-- Provided records follows --

(* ===== verification/Shell.v ===== *)
(** * The C library and the shell

    [libc/] (string, number and formatting functions, [printf], [puts], [scanf])
    and [bin/sbush/sbush.c].  A user program is a tree of system calls: at each
    call it hands its memory to the kernel and goes on with the result and the
    memory it gets back. *)

From stdpp Require Import base gmap list numbers.
From Stdlib Require Import ZArith Lia.
From Stdlib Require Ascii String.
From S2P Require Import Prelude KLib Utils Format Keyboard Syscall.
Import (notations) String.

Inductive prog (A : Type) :=
| Ret (a : A) (m : mem)
| Sys (op : sysop) (m : mem) (k : Z -> mem -> prog A)
| Stuck.
Arguments Ret {A}. Arguments Sys {A}. Arguments Stuck {A}.

Fixpoint bind {A B} (p : prog A) (k : A -> mem -> prog B) : prog B :=
  match p with
  | Ret a m => k a m
  | Sys op m f => Sys op m (fun r m => bind (f r m) k)
  | Stuck => Stuck
  end.

(** Continue with the value of a terminating computation. *)
Definition lift {A B} (o : option A) (k : A -> prog B) : prog B :=
  match o with Some a => k a | None => Stuck end.

(** ** [libc]: the string and number functions have the text of the kernel's *)

Module Libc.

Definition strcmp := kstrcmp.
Definition strncmp := kstrncmp.
Definition strlen := kstrlen.
Definition strcpy := kstrcpy.
Definition strncpy := kstrncpy.
Definition strcat := kstrcat.
Definition memcpy := kmemcpy.
Definition memmove := kmemmove.
Definition strtok := kstrtok.

(** [libc/user_memory.c] and [libc/vm.c] define some functions a second time. *)
Module UserMemory.
Definition memcpy := kmemcpy.
Definition memmove := kmemmove.
End UserMemory.

Module Vm.
Definition malloc (size : Z) : Z := if 0 =? size then 0 else 0.
Definition free (m : mem) (ptr : Z) : mem := m.
End Vm.

Definition itoa := Utils.itoa.
Definition stoi := Utils.stoi.
Definition power := Utils.power.
Definition oct2dec := Utils.oct2dec.
Definition vsprintf := vasprintf.

Definition EOF : Z := -1.

Definition printf (fuel : nat) (m : mem) (fmt : Z) (args : list Z) : prog Z :=
  Sys (SMalloc 64) m (fun buf m =>
    lift (vsprintf fuel m buf fmt args) (fun m =>
      Sys (SKprintf buf) m (fun _ m => Ret 0 m))).

Definition putchar (m : mem) (c : Z) : prog Z := Sys (SPutc (u8 c)) m (fun r m => Ret (s32 r) m).

Fixpoint puts (fuel : nat) (m : mem) (s : Z) : prog Z :=
  match fuel with
  | O => Stuck
  | S f =>
      if rd8 m s =? 0 then
        bind (putchar m 10) (fun r m => Ret (if r =? 10 then 0 else EOF) m)
      else
        let c := rd8 m s in
        bind (putchar m c) (fun r m => if r =? c then puts f m (s + 1) else Ret EOF m)
  end.

Definition scanf (m : mem) (str : Z) : prog Z :=
  Sys (SMalloc 32) m (fun read_buf m =>
    Sys (SReadfile 0 0 read_buf) m (fun bytes m =>
      Ret 0 (strncpy m str read_buf (u64 (s32 bytes))))).

End Libc.

(** ** [bin/sbush/sbush.c] *)

Section Shell.
(** Addresses of the string literals, of a local variable whose address is taken
    and of the local array [path]. *)
Context (lit : String.string -> Z) (local path : Z) (fuel : nat).
Import Libc.

(** Skips the leading spaces. *)
Fixpoint skip_spaces (n : nat) (m : mem) (str : Z) : option Z :=
  match n with
  | O => None
  | S n => if rd8 m str =? 32 then skip_spaces n m (str + 1) else Some str
  end.

(** The loop that moves [str_end] back over spaces. *)
Fixpoint back_spaces (n : nat) (m : mem) (str str_end : Z) : Z :=
  match n with
  | O => str_end
  | S n => if (str <? str_end) && (rd8 m str_end =? 32) then back_spaces n m str (str_end - 1) else str_end
  end.

Definition trim (m : mem) (str : Z) : option (Z * mem) :=
  if rd8 m str =? 0 then Some (str, m)
  else
    match skip_spaces fuel m str with
    | None => None
    | Some str =>
        match strlen fuel m str with
        | None => None
        | Some len =>
            let str_end := back_spaces (Z.to_nat len) m str (str + len - 1) in
            Some (str, wr8 m (str_end + 1) 0)
        end
    end.

(** The loop that appends [name] at [path_len], and the terminator. *)
Fixpoint append_name (n : nat) (m : mem) (name path_len : Z) : option mem :=
  match n with
  | O => None
  | S n =>
      if rd8 m name =? 0 then Some (wr8 m (path + path_len) 0)
      else append_name n (wr8 m (path + path_len) (rd8 m name)) (name + 1) (path_len + 1)
  end.

Definition get_file (m : mem) (name buf : Z) : prog Z :=
  lift (strcpy fuel m path (lit "bin/")) (fun m =>
    lift (strlen fuel m path) (fun path_len =>
      if rd8 m name =? 0 then Ret 0 m
      else
        lift (append_name fuel m name path_len) (fun m =>
          Sys (SOpenfile path) m (fun fd m => Ret (if fd =? 0 then 0 else 1) m)))).

(** The code that follows the preparation of the arguments in every branch:
    [fork]; the parent waits (or reports a background process), the child
    executes [file]. *)
Definition spawn (m : mem) (file : String.string) (argv : Z) (bg_flag : Z) : prog Z :=
  Sys SFork m (fun pid m =>
    let pid := s32 pid in
    if negb (pid =? 0) then
      if negb (bg_flag =? 38) then Sys (SWaitpid pid 0) m (fun _ m => Ret 0 m)
      else printf fuel m (lit "Background Process\n") []
    else
      Sys (SExec (lit file) argv 0) m (fun _ m => Sys (SExit 1) m (fun _ m => Ret 0 m))).

(** The same with a copy of the argument: [p = malloc(size); strcpy(p, arg);]
    and [&p] as the argument vector.  [skip] is the test for a leading slash. *)
Definition spawn_arg (m : mem) (size : Z) (skip : bool) (arg : Z) (file : String.string) (bg_flag : Z)
    : prog Z :=
  Sys (SMalloc size) m (fun p m =>
    lift (strcpy fuel m p arg) (fun m =>
      let p := if skip && (rd8 m p =? 47) then p + 1 else p in
      spawn (wr64 m local p) file local bg_flag)).

(** [if ((strncmp(cmd, w, n)) == 0)] *)
Definition cmd_is (m : mem) (cmd : Z) (w : String.string) (n : Z) (k : bool -> prog Z) : prog Z :=
  lift (strncmp fuel m cmd (lit w) n) (fun r => k (r =? 0)).

(** The last tests of the chain, from [clear] on. *)
Definition execute_rest (m : mem) (cmd bg_flag : Z) : prog Z :=
  cmd_is m cmd "clear" 4 (fun b => if b then spawn m "bin/clear" 0 bg_flag else
  cmd_is m cmd "help" 4 (fun b => if b then printf fuel m (lit "ls, cat, echo, sleep, ps, kill, clear\n") [] else
  cmd_is m cmd "test" 4 (fun b => if b then spawn m "bin/test" 0 bg_flag else
  printf fuel m (lit "\nCommand not found.") []))).

Definition execute_command (m : mem) (cmd arg bg_flag : Z) : prog Z :=
  cmd_is m cmd "ls" 2 (fun b => if b then spawn_arg m 16 false arg "bin/ls" bg_flag else
  cmd_is m cmd "cat" 3 (fun b => if b then spawn_arg m 16 true arg "bin/cat" bg_flag else
  cmd_is m cmd "ps" 2 (fun b => if b then spawn m "bin/ps" 0 bg_flag else
  cmd_is m cmd "sleep" 5 (fun b => if b then spawn_arg m 8 false arg "bin/sleep" bg_flag else
  cmd_is m cmd "echo" 4 (fun b => if b then spawn_arg m 16 false arg "bin/echo" bg_flag else
  cmd_is m cmd "kill" 4 (fun b => if b then spawn_arg m 16 false arg "bin/kill" bg_flag else
  execute_rest m cmd bg_flag)))))).

(** [while (input[i] != ' ') { if (input[i] == '\0') break; i++; }] *)
Fixpoint word_end (n : nat) (m : mem) (input i : Z) : option Z :=
  match n with
  | O => None
  | S n =>
      let c := rd8 m (input + i) in
      if negb (c =? 32) then if c =? 0 then Some i else word_end n m input (i + 1) else Some i
  end.

(** The body of the loop of [main] once a line has been read. *)
Definition shell_line (m : mem) (input buf : Z) : prog Z :=
  lift (strlen fuel m input) (fun len =>
    let bg_flag := rd8 m (input + (len - 1)) in
    lift (word_end fuel m input 0) (fun i =>
      Sys (SMalloc 6) m (fun str m =>
        let m := strncpy m str input i in
        Sys (SMalloc 16) m (fun arg m =>
          let m := strncpy m arg (input + i + 1) (u64 (s32 (len - i + 1))) in
          bind (get_file m str buf) (fun file_exists m =>
            if file_exists =? 0 then Ret 0 m else execute_command m str arg bg_flag))))).

(** [main]; [n] bounds the number of lines. *)
Fixpoint shell_loop (n : nat) (m : mem) (input buf : Z) : prog Z :=
  match n with
  | O => Stuck
  | S n =>
      lift (strncmp fuel m input (lit "exit") 4) (fun r =>
        if r =? 0 then
          bind (printf fuel m (lit "\nExiting...") []) (fun _ m =>
            Sys (SExit (-1)) m (fun _ m => Ret 0 m))
        else
          Sys (SReadfile 0 0 input) m (fun bytes m =>
            let c := rd8 m input in
            if (c =? 10) || (c =? 32) || (c =? 0) || (s32 bytes =? 0) then shell_loop n m input buf
            else bind (shell_line m input buf) (fun _ m => shell_loop n m input buf)))
  end.

Definition main (n : nat) (m : mem) (buf : Z) : prog Z :=
  Sys (SMalloc 32) m (fun input m => shell_loop n m input buf).

End Shell.

(** ** The calls of a program *)

(** The system calls a program makes when the kernel answers [reply] and leaves
    the program's memory alone. *)
Fixpoint calls {A} (reply : sysop -> Z) (p : prog A) : list sysop :=
  match p with
  | Ret _ _ => []
  | Sys op m k => op :: calls reply (k (reply op) m)
  | Stuck => []
  end.

(** ** Command dispatch *)

(** The commands, the size of the block for their argument (if they take one) and
    the program they run. *)
Definition commands : list (String.string * (option Z * String.string)) :=
  [ ("ls", (Some 16, "bin/ls")); ("cat", (Some 16, "bin/cat")); ("ps", (None, "bin/ps"));
    ("sleep", (Some 8, "bin/sleep")); ("echo", (Some 16, "bin/echo")); ("kill", (Some 16, "bin/kill"));
    ("clear", (None, "bin/clear")); ("test", (None, "bin/test")) ]%string.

-- Provided records concluded --

* _Exercise objective_:
Leave out every line above except those from the line with "Sys (SExec (lit" up to and including the line with "(** [if ((strncmp(cmd, w, n)) == 0)] *)", and copy those exactly.

* _Exercise output_:
      Sys (SExec (lit file) argv 0) m (fun _ m => Sys (SExit 1) m (fun _ m => Ret 0 m))).

(** The same with a copy of the argument: [p = malloc(size); strcpy(p, arg);]
    and [&p] as the argument vector.  [skip] is the test for a leading slash. *)
Definition spawn_arg (m : mem) (size : Z) (skip : bool) (arg : Z) (file : String.string) (bg_flag : Z)
    : prog Z :=
  Sys (SMalloc size) m (fun p m =>
    lift (strcpy fuel m p arg) (fun m =>
      let p := if skip && (rd8 m p =? 47) then p + 1 else p in
      spawn (wr64 m local p) file local bg_flag)).

(** [if ((strncmp(cmd, w, n)) == 0)] *)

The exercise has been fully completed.